Agriculture & climate change

Examine impact of agriculture on climate change. Also examine how reducing food waste could help mitigate climate change.

Agriculture is said to be a major driver of climate change because of following reasons:
  1. It accounts for 13% of total green house emissions currently.
  2. More CO2 emissions on account of deforestation for agricultural purpose. Eg: Jhum cultivation in India.
  3. Methane emissions from rice cultivation.
  4. Enteric fermentation from Animals causes methane emissions.
  5. Nitrous oxide emissions from fertilizer use.
Reducing food wastage would help mitigate climate change in following ways:
  1. Food production requires intensive inputs and the processes cause GHG emissions and if food does not reach plates, these emissions are without any substantive output. With population set to rise 10 billion by 2050 the need for food is set to rise and thus stopping food wastage would reduce GHG emissions.
  2. Animal based food causes more GHG emissions and changing dietary practices towards protein based food in developing countries without any effort to reduce food wastage will further increase GHG emissions and ths it is prudent to stop food wastage from not only economic point of view but also ecological point of of view.
There is need to reform food distribution system across countries. India can do its part by efficient supply chain management, promotion of Food processing industry, APMC reforms etc.
How does climate change impact agriculture?
  • Climate change would impact soil health, with increasing surface temperatures leading to higher CO emissions and reducing natural nitrogen availability.
  • Mitigating this by increasing chemical fertilizer usage could impact long-term soil fertility, leaving the soil open to greater erosion and desertification.
  • Meanwhile, migration patterns, farmer suicides and stagnating rural incomes, along with increasingly ad hoc land acquisition in the name of public goods, have politicised the idea of climate mitigation.
  • Marginal farmland will increasingly be useless for agriculture.

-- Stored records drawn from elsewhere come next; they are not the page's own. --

Ltac read_field H :=
  match type of H with
  | context [Reference.digits ?n ?s 0] =>
      let E := fresh "Edig" in
      destruct (Reference.digits n s 0) as [[? ?]|] eqn:E; [|discriminate H]
  | context [Reference.expect ?c ?s] =>
      let E := fresh "Eexp" in
      destruct (Reference.expect c s) as [?|] eqn:E; [|discriminate H];
      apply expect_inv in E; subst s
  end.

Lemma parse_compare (s1 s2 : string) (t1 t2 : Z) :
  Reference.parse s1 = Some t1 -> Reference.parse s2 = Some t2 ->
  String.compare s1 s2 = (t1 ?= t2).
Proof.
  unfold Reference.parse. intros H1 H2.
  do 13 read_field H1. do 13 read_field H2.
  match type of H1 with (if ?c then _ else _) = _ =>
    destruct c eqn:C1; [|discriminate H1] end.
  match type of H2 with (if ?c then _ else _) = _ =>
    destruct c eqn:C2; [|discriminate H2] end.
  injection H1 as <-. injection H2 as <-.
  repeat (apply andb_true_iff in C1; destruct C1 as [C1 ?]).
  repeat (apply andb_true_iff in C2; destruct C2 as [C2 ?]).
  apply String.eqb_eq in C1, C2. subst.
  repeat match goal with H : (_ <=? _) = true |- _ => apply Z.leb_le in H end.
  repeat match goal with
  | H : Reference.digits _ _ 0 = Some _ |- _ =>
      let B := fresh "B" in pose proof (digits_bounds _ _ _ _ _ H) as B;
      cbn in B; revert H
  end.
  intros.
  repeat first
    [ rewrite compare_same_head
    | match goal with
      | Ha : Reference.digits ?n ?a 0 = Some _, Hb : Reference.digits ?n ?b 0 = Some _
        |- context [String.compare ?a ?b] =>
          rewrite (digits_compare n a b 0 _ _ _ _ Ha Hb)
      end ].
  rewrite string_compare_refl.
  match goal with
  | |- Spec.lex (?y1 ?= ?y2) (Spec.lex (?m1 ?= ?m2) (Spec.lex (?d1 ?= ?d2) ?rest)) = _ =>
      transitivity (Spec.lex (Spec.lex (y1 ?= y2) (Spec.lex (m1 ?= m2) (d1 ?= d2))) rest);
      [ destruct (y1 ?= y2), (m1 ?= m2), (d1 ?= d2); reflexivity
      | rewrite (date_compare y1 m1 d1 y2 m2 d2) by (split; lia) ]
  end.
  match goal with
  | |- Spec.lex ?D (Spec.lex (?h1 ?= ?h2) (Spec.lex (?a1 ?= ?a2) (Spec.lex (?b1 ?= ?b2) (Spec.lex (?c1 ?= ?c2) Eq)))) = _ =>
      replace (Spec.lex (c1 ?= c2) Eq) with (c1 ?= c2) by (now destruct (c1 ?= c2));
      rewrite (lex_radix 1000 b1 b2 c1 c2) by lia;
      rewrite (lex_radix 60000 a1 a2 _ _) by lia;
      rewrite (lex_radix 3600000 h1 h2 _ _) by lia
  end.
  unfold Reference.msPerDay.
  rewrite (lex_radix 86400000) by lia.
  f_equal; lia.
Qed.

(** [toISOString] and [parse] of the reference platform are inverse to
    each other on the instants of the years 0 to 9999. *)

Lemma civil_roundtrip (z : Z) :
  let '(y, m, d) := Reference.civil_from_days z in
  Reference.days_from_civil y m d = z /\ Spec.valid_date y m d /\ d <= 31.
Proof.
  unfold Reference.civil_from_days. cbv zeta.
  set (z' := z + 719468).
  set (era := z' / 146097).
  set (doe := z' - era * 146097).
  assert (Hdoe : 0 <= doe < 146097) by (unfold doe, era; Z.to_euclidean_division_equations; lia).
  set (yoe := (doe - doe / 1460 + doe / 36524 - doe / 146096) / 365).
  assert (Hyoe : 0 <= yoe <= 399) by (unfold yoe; Z.to_euclidean_division_equations; lia).
  set (doy := doe - (365 * yoe + yoe / 4 - yoe / 100)).
  assert (Hdoy : 0 <= doy <= 365).
  { unfold doy, yoe. Z.to_euclidean_division_equations. lia. }
  set (mp := (5 * doy + 2) / 153).
  assert (Hmp : 0 <= mp <= 11) by (unfold mp; Z.to_euclidean_division_equations; lia).
  set (d := doy - (153 * mp + 2) / 5 + 1).
  assert (Hd : 1 <= d <= 31) by (unfold d, mp; Z.to_euclidean_division_equations; lia).
  set (m := if mp <? 10 then mp + 3 else mp - 9).
  assert (Hm : 1 <= m <= 12 /\ (m + 9) mod 12 = mp).
  { unfold m. destruct (mp <? 10) eqn:E;
      [apply Z.ltb_lt in E|apply Z.ltb_ge in E]; Z.to_euclidean_division_equations; lia. }
  set (y := yoe + era * 400).
  assert (Hy : (if m <=? 2 then (if m <=? 2 then y + 1 else y) - 1
                else (if m <=? 2 then y + 1 else y)) = y)
    by (destruct (m <=? 2); lia).
  assert (Hera : y / 400 = era) by (unfold y; Z.to_euclidean_division_equations; lia).
  assert (Hdfc : Reference.days_from_civil (if m <=? 2 then y + 1 else y) m d = z).
  { unfold Reference.days_from_civil. cbv zeta. rewrite Hy, Hera.
    destruct Hm as [_ ->].
    replace (y - era * 400) with yoe by (unfold y; lia).
    unfold d, doy, doe, z'. lia. }
  split; [exact Hdfc|].
  split; [|lia].
  split; [exact (proj1 Hm)|]. split; [lia|].
  assert (Hnext : z < Reference.days_from_civil
                        (if m =? 12 then (if m <=? 2 then y + 1 else y) + 1
                         else (if m <=? 2 then y + 1 else y))
                        (if m =? 12 then 1 else m + 1) 1).
  { clear Hdfc Hy.
    assert (Hz : z = era * 146097 + doe - 719468) by (unfold doe, z'; lia).
    assert (Hdoe' : doe = 365 * yoe + yoe / 4 - yoe / 100 + doy) by (unfold doy; lia).
    assert (Hyoe' : yoe = (doe - doe / 1460 + doe / 36524 - doe / 146096) / 365)
      by reflexivity.
    assert (Hmp' : mp = (5 * doy + 2) / 153) by reflexivity.
    assert (Hy' : y = yoe + era * 400) by reflexivity.
    clearbody era doe yoe doy mp y. clear z' d Hd.
    assert (Hm3 : (mp < 10 /\ m = mp + 3) \/ (10 <= mp /\ m = mp - 9)).
    { unfold m. destruct (mp <? 10) eqn:E;
        [apply Z.ltb_lt in E|apply Z.ltb_ge in E]; lia. }
    clearbody m.
    unfold Reference.days_from_civil. cbv zeta.
    repeat match goal with
    | |- context [if ?c then _ else _] => destruct c eqn:?
    end;
    repeat match goal with
    | H : (_ =? _) = true |- _ => apply Z.eqb_eq in H
    | H : (_ =? _) = false |- _ => apply Z.eqb_neq in H
    | H : (_ <=? _) = true |- _ => apply Z.leb_le in H
    | H : (_ <=? _) = false |- _ => apply Z.leb_gt in H
    end;
    try lia;
    Z.to_euclidean_division_equations; lia. }
  unfold Reference.days_in_month.
  rewrite (dfc_day _ m d) in Hdfc. lia.
Qed.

  • Our regional crop patterns assume a specific range of weather variability, failing to cope with the recent high periods of heavy rainfall with long dry intervals.
  • India’s flood-affected area has doubled since Independence, despite generous state spending on flood protection schemes.
  • Climate change will impact the entire food production chain, affecting our food security.
  • Livestock production, often considered to be a substitute to farming for marginal farmers, would face reduced fodder supplies given a decline in crop area or production
  • Research has highlighted the deleterious impact of climate change on crop production.